INSTRUCTIONS TO FOLLOW: The records are to be copied in their entirety, exactly as given.

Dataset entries
◇ ◇ ◇ ◇

(* ===== verification/GoDuration.v ===== *)
(** [time.ParseDuration]: a signed sequence of decimal numbers with units.  The
    fraction of a unit goes through [float64] as in Go; the arithmetic is that
    of [SpecFloat] at binary64. *)

From S2P Require Import Prelude GoStrings.
From Stdlib Require Import Ascii SpecFloat.
#[local] Open Scope string_scope.
#[local] Open Scope Z_scope.

(** ** binary64 *)

Definition f64_of_Z (z : Z) : spec_float := binary_normalize 53 1024 z 0 false.
Definition f64_mul : spec_float -> spec_float -> spec_float := SFmul 53 1024.
Definition f64_div : spec_float -> spec_float -> spec_float := SFdiv 53 1024.

(** Conversion of a finite float to an integer drops the fraction. *)
Definition f64_trunc (x : spec_float) : Z :=
  match x with
  | S754_finite sg m e =>
      let v := if 0 <=? e then Z.pos m * 2 ^ e else Z.pos m / 2 ^ (- e) in
      if sg then - v else v
  | _ => 0
  end.

(** ** Scanning *)

(** Leading digits: the value and the rest; [None] on overflow. *)
Fixpoint leading_int (x : Z) (s : string) : option (Z * string) :=
  match s with
  | String c s' =>
      if is_digit c then
        if 2 ^ 63 / 10 <? x then None
        else let x := x * 10 + (byte_val c - 48) in
             if 2 ^ 63 <? x then None else leading_int x s'
      else Some (x, s)
  | EmptyString => Some (x, s)
  end.

(** Leading digits of a fraction: the value, its scale, and the rest; digits
    past the precision are skipped. *)
Fixpoint leading_fraction (over : bool) (x scale : Z) (s : string) : Z * Z * string :=
  match s with
  | String c s' =>
      if is_digit c then
        if over then leading_fraction true x scale s'
        else if (2 ^ 63 - 1) / 10 <? x then leading_fraction true x scale s'
        else let y := x * 10 + (byte_val c - 48) in
             if 2 ^ 63 <? y then leading_fraction true x scale s'
             else leading_fraction false y (scale * 10) s'
      else (x, scale, s)
  | EmptyString => (x, scale, s)
  end.

(** The bytes up to the next digit or point. *)
Fixpoint leading_unit (s : string) : string * string :=
  match s with
  | String c s' =>
      if is_digit c || Ascii.eqb c "."%char then ("", s)
      else let '(u, r) := leading_unit s' in (String c u, r)
  | EmptyString => ("", "")
  end.

Definition micro_sign (b1 b2 : Z) : string :=
  String (ascii_of_Z b1) (String (ascii_of_Z b2) "s").

Definition unit_map : list (string * Z) :=
  [("ns", 1); ("us", 1000); (micro_sign 194 181, 1000); (micro_sign 206 188, 1000);
   ("ms", 1000000); ("s", 1000000000); ("m", 60000000000); ("h", 3600000000000)].

Fixpoint assoc_str {A} (k : string) (l : list (string * A)) : option A :=
  match l with
  | [] => None
  | (k', v) :: l' => if String.eqb k k' then Some v else assoc_str k l'
  end.

(** One number with its unit, in nanoseconds. *)
Definition duration_term (s : string) : option (Z * string) :=
  match s with
  | EmptyString => None
  | String c _ =>
      if negb (Ascii.eqb c "."%char || is_digit c) then None
      else
        match leading_int 0 s with
        | None => None
        | Some (v, s1) =>
            let pre := negb (slen s1 =? slen s) in
            let '(f, scale, s2, post) :=
              match s1 with
              | String "."%char s1' =>
                  let '(f, scale, r) := leading_fraction false 0 1 s1' in
                  (f, scale, r, negb (slen r =? slen s1'))
              | _ => (0, 1, s1, false)
              end in
            if negb pre && negb post then None
            else
              let '(u, s3) := leading_unit s2 in
              if String.eqb u "" then None
              else match assoc_str u unit_map with
                   | None => None
                   | Some unit =>
                       if 2 ^ 63 / unit <? v then None
                       else
                         let v := v * unit in
                         let v := if 0 <? f
                                  then v + f64_trunc (f64_mul (f64_of_Z f)
                                             (f64_div (f64_of_Z unit) (f64_of_Z scale)))
                                  else v in
                         if 2 ^ 63 <? v then None else Some (v, s3)
                   end
        end
  end.

(** The sum of the terms; each takes at least a byte of [s], the fuel. *)
Fixpoint duration_terms (fuel : nat) (d : Z) (s : string) : option Z :=
  match s with
  | EmptyString => Some d
  | String _ _ =>
      match fuel with
      | O => None
      | S k =>
          match duration_term s with
          | None => None
          | Some (v, r) => if 2 ^ 63 <? d + v then None else duration_terms k (d + v) r
          end
      end
  end.

Definition parse_duration (s : string) : option Z :=
  let '(neg, body) :=
    match s with
    | String "-"%char r => (true, r)
    | String "+"%char r => (false, r)
    | _ => (false, s)
    end in
  if String.eqb body "0" then Some 0
  else if String.eqb body "" then None
  else match duration_terms (String.length body) 0 body with
       | None => None
       | Some d => if neg then Some (- d) else if 2 ^ 63 - 1 <? d then None else Some d
       end.

Example duration_1h30m : parse_duration "1h30m" = Some 5400000000000.
Proof. vm_compute. reflexivity. Qed.

Example duration_fraction : parse_duration "-1.5s" = Some (-1500000000).
Proof. vm_compute. reflexivity. Qed.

◇ ◇ ◇ ◇

WRITTEN ANSWER:
(* ===== verification/GoDuration.v ===== *)
(** [time.ParseDuration]: a signed sequence of decimal numbers with units.  The
    fraction of a unit goes through [float64] as in Go; the arithmetic is that
    of [SpecFloat] at binary64. *)

From S2P Require Import Prelude GoStrings.
From Stdlib Require Import Ascii SpecFloat.
#[local] Open Scope string_scope.
#[local] Open Scope Z_scope.

(** ** binary64 *)

Definition f64_of_Z (z : Z) : spec_float := binary_normalize 53 1024 z 0 false.
Definition f64_mul : spec_float -> spec_float -> spec_float := SFmul 53 1024.
Definition f64_div : spec_float -> spec_float -> spec_float := SFdiv 53 1024.

(** Conversion of a finite float to an integer drops the fraction. *)
Definition f64_trunc (x : spec_float) : Z :=
  match x with
  | S754_finite sg m e =>
      let v := if 0 <=? e then Z.pos m * 2 ^ e else Z.pos m / 2 ^ (- e) in
      if sg then - v else v
  | _ => 0
  end.

(** ** Scanning *)

(** Leading digits: the value and the rest; [None] on overflow. *)
Fixpoint leading_int (x : Z) (s : string) : option (Z * string) :=
  match s with
  | String c s' =>
      if is_digit c then
        if 2 ^ 63 / 10 <? x then None
        else let x := x * 10 + (byte_val c - 48) in
             if 2 ^ 63 <? x then None else leading_int x s'
      else Some (x, s)
  | EmptyString => Some (x, s)
  end.

(** Leading digits of a fraction: the value, its scale, and the rest; digits
    past the precision are skipped. *)
Fixpoint leading_fraction (over : bool) (x scale : Z) (s : string) : Z * Z * string :=
  match s with
  | String c s' =>
      if is_digit c then
        if over then leading_fraction true x scale s'
        else if (2 ^ 63 - 1) / 10 <? x then leading_fraction true x scale s'
        else let y := x * 10 + (byte_val c - 48) in
             if 2 ^ 63 <? y then leading_fraction true x scale s'
             else leading_fraction false y (scale * 10) s'
      else (x, scale, s)
  | EmptyString => (x, scale, s)
  end.

(** The bytes up to the next digit or point. *)
Fixpoint leading_unit (s : string) : string * string :=
  match s with
  | String c s' =>
      if is_digit c || Ascii.eqb c "."%char then ("", s)
      else let '(u, r) := leading_unit s' in (String c u, r)
  | EmptyString => ("", "")
  end.

Definition micro_sign (b1 b2 : Z) : string :=
  String (ascii_of_Z b1) (String (ascii_of_Z b2) "s").

Definition unit_map : list (string * Z) :=
  [("ns", 1); ("us", 1000); (micro_sign 194 181, 1000); (micro_sign 206 188, 1000);
   ("ms", 1000000); ("s", 1000000000); ("m", 60000000000); ("h", 3600000000000)].

Fixpoint assoc_str {A} (k : string) (l : list (string * A)) : option A :=
  match l with
  | [] => None
  | (k', v) :: l' => if String.eqb k k' then Some v else assoc_str k l'
  end.

(** One number with its unit, in nanoseconds. *)
Definition duration_term (s : string) : option (Z * string) :=
  match s with
  | EmptyString => None
  | String c _ =>
      if negb (Ascii.eqb c "."%char || is_digit c) then None
      else
        match leading_int 0 s with
        | None => None
        | Some (v, s1) =>
            let pre := negb (slen s1 =? slen s) in
            let '(f, scale, s2, post) :=
              match s1 with
              | String "."%char s1' =>
                  let '(f, scale, r) := leading_fraction false 0 1 s1' in
                  (f, scale, r, negb (slen r =? slen s1'))
              | _ => (0, 1, s1, false)
              end in
            if negb pre && negb post then None
            else
              let '(u, s3) := leading_unit s2 in
              if String.eqb u "" then None
              else match assoc_str u unit_map with
                   | None => None
                   | Some unit =>
                       if 2 ^ 63 / unit <? v then None
                       else
                         let v := v * unit in
                         let v := if 0 <? f
                                  then v + f64_trunc (f64_mul (f64_of_Z f)
                                             (f64_div (f64_of_Z unit) (f64_of_Z scale)))
                                  else v in
                         if 2 ^ 63 <? v then None else Some (v, s3)
                   end
        end
  end.

(** The sum of the terms; each takes at least a byte of [s], the fuel. *)
Fixpoint duration_terms (fuel : nat) (d : Z) (s : string) : option Z :=
  match s with
  | EmptyString => Some d
  | String _ _ =>
      match fuel with
      | O => None
      | S k =>
          match duration_term s with
          | None => None
          | Some (v, r) => if 2 ^ 63 <? d + v then None else duration_terms k (d + v) r
          end
      end
  end.

Definition parse_duration (s : string) : option Z :=
  let '(neg, body) :=
    match s with
    | String "-"%char r => (true, r)
    | String "+"%char r => (false, r)
    | _ => (false, s)
    end in
  if String.eqb body "0" then Some 0
  else if String.eqb body "" then None
  else match duration_terms (String.length body) 0 body with
       | None => None
       | Some d => if neg then Some (- d) else if 2 ^ 63 - 1 <? d then None else Some d
       end.

Example duration_1h30m : parse_duration "1h30m" = Some 5400000000000.
Proof. vm_compute. reflexivity. Qed.

Example duration_fraction : parse_duration "-1.5s" = Some (-1500000000).
Proof. vm_compute. reflexivity. Qed.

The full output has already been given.